▸ Saved entries
+--
(** The first loop: one slot per text, as many texts to translate as indices,
    and a cache that only lost entries. *)
Lemma lookupTexts_shape clock target texts : forall index (cache : Cache),
  let looked := lookupTexts clock target index texts cache in
  List.length (fst (fst (fst looked))) = List.length texts /\
  List.length (snd (fst (fst looked))) = List.length (snd (fst looked)) /\
  size (snd looked) <= size cache /\
  (wf cache -> wf (snd looked)).
Proof.
  induction texts as [|text rest IH]; intros index cache.
  - simpl. repeat split; auto.
  - cbv zeta. rewrite lookupTexts_cons. cbv zeta.
    pose proof (getFromCache_size (lookupAt clock index) (getCacheKey text target) cache)
      as Hsize.
    pose proof (wf_getFromCache (lookupAt clock index) (getCacheKey text target) cache)
      as Hwf.
    destruct (getFromCache (lookupAt clock index) (getCacheKey text target) cache)
      as [cached cache1].
    simpl fst in *. simpl snd in *.
    destruct (IH (S index) cache1) as (Hl & Hn & Hs & Hw).
    destruct cached; simpl; repeat split; auto; lia.
Qed.

Lemma nth_error_after {A} (done : list A) x rest n :
  List.length done = n -> nth_error (done ++ x :: rest) n = Some x.
Proof. intros <-. induction done as [|d done IH]; simpl; [reflexivity | exact IH]. Qed.

Lemma assign_after {A} (prefix : list (option A)) slot rest (value : A) n :
  List.length prefix = n ->
  assign n value (prefix ++ slot :: rest) = prefix ++ Some value :: rest.
Proof. intros <-. apply assign_at. Qed.

Lemma Forall2_map_l {A B C} (P : B -> C -> Prop) (g : A -> B) l l' :
  Forall2 (fun a c => P (g a) c) l l' -> Forall2 P (map g l) l'.
Proof. induction 1; simpl; constructor; assumption. Qed.

Lemma Forall2_length_eq {A B} (P : A -> B -> Prop) l l' :
  Forall2 P l l' -> List.length l = List.length l'.
Proof. induction 1; simpl; congruence. Qed.

(** An entry that is expired stays expired while the clock does not go
    back. *)
Lemma expired_later now later cached :
  expired now cached = true -> (now <= later)%Z -> expired later cached = true.
Proof.
  unfold expired. destruct (cachedAt cached) as [at_|]; [|discriminate].
  rewrite !Z.ltb_lt. lia.
Qed.

(** Two caches that give the same live entries from time [now] on still do
    after a lookup in the first one at that time. *)
Lemma lookup_keeps_live_entries now key (c cache0 : Cache) :
  wf c ->
  sameLiveEntries now c cache0 ->
  sameLiveEntries now (snd (getFromCache now key c)) cache0.
Proof.
  intros Hwf Hagree later k Hlater. rewrite <- (Hagree later k Hlater).
  unfold getFromCache at 2. destruct (get key c) as [cached|] eqn:Hget; [|reflexivity].
  destruct (expired now cached) eqn:Hexp; [|reflexivity]. simpl snd.
  unfold getFromCache. destruct (String.eqb_spec k key) as [->|Hne].
  - rewrite (get_delete_same key c Hwf), Hget, (expired_later now later cached Hexp Hlater).
    reflexivity.
  - rewrite (get_delete_other key k c Hne).
    destruct (get k c) as [other|]; [destruct (expired later other)|]; reflexivity.
Qed.
(** * Real-time chatbot analytics dashboard: collector and aggregation core

    A shallow embedding of [collector.py] (the metric generator) and of the
    callbacks of [app.py] (snapshot formatting and chart aggregation).

    Conventions of the embedding:
    - Python [int] is [Z]; Python [float] is an IEEE 754 binary64 value,
      [spec_float] with [prec = 53] and [emax = 1024], computed with the
      operations of [SpecFloat];
    - [bytes] and [str] are [string];
    - an exception is the [Raise] branch of [result];
    - the Redis instance is a finite map from keys to byte strings, a MongoDB
      collection is the list of its documents in insertion order (the [_id]
      the store adds to a document is left out: no callback reads it);
    - the clock and the random generator are inputs of a tick: every call of
      [datetime.now()] is one [datetime] argument, every call into [random]
      consumes one raw draw;
    - a write to a store returns or raises: what happens to the writes of a
      pass is an input of the tick too. *)

From Stdlib Require Import ZArith Lia List Bool Ascii String Sorting.Sorted.
From Stdlib Require Import Floats.SpecFloat.
From stdpp Require Import base strings gmap.

Import ListNotations.
Local Open Scope string_scope.
Local Open Scope Z_scope.

(** ** Python values and exceptions *)

Inductive exn :=
| KeyError (key : string)
| ValueError (msg : string)
| TypeError (msg : string)
| OverflowError (msg : string).

Inductive result (A : Type) :=
| Ok (a : A)
| Raise (e : exn).
Arguments Ok {A} a.
Arguments Raise {A} e.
+--
▸ Description of the task
Both end lines included, restate word for word the lines above from the line with "and a cache that only lost entries. *)" to the line with "as [cached cache1].", and nothing else.

▸ Response
    and a cache that only lost entries. *)
Lemma lookupTexts_shape clock target texts : forall index (cache : Cache),
  let looked := lookupTexts clock target index texts cache in
  List.length (fst (fst (fst looked))) = List.length texts /\
  List.length (snd (fst (fst looked))) = List.length (snd (fst looked)) /\
  size (snd looked) <= size cache /\
  (wf cache -> wf (snd looked)).
Proof.
  induction texts as [|text rest IH]; intros index cache.
  - simpl. repeat split; auto.
  - cbv zeta. rewrite lookupTexts_cons. cbv zeta.
    pose proof (getFromCache_size (lookupAt clock index) (getCacheKey text target) cache)
      as Hsize.
    pose proof (wf_getFromCache (lookupAt clock index) (getCacheKey text target) cache)
      as Hwf.
    destruct (getFromCache (lookupAt clock index) (getCacheKey text target) cache)
      as [cached cache1].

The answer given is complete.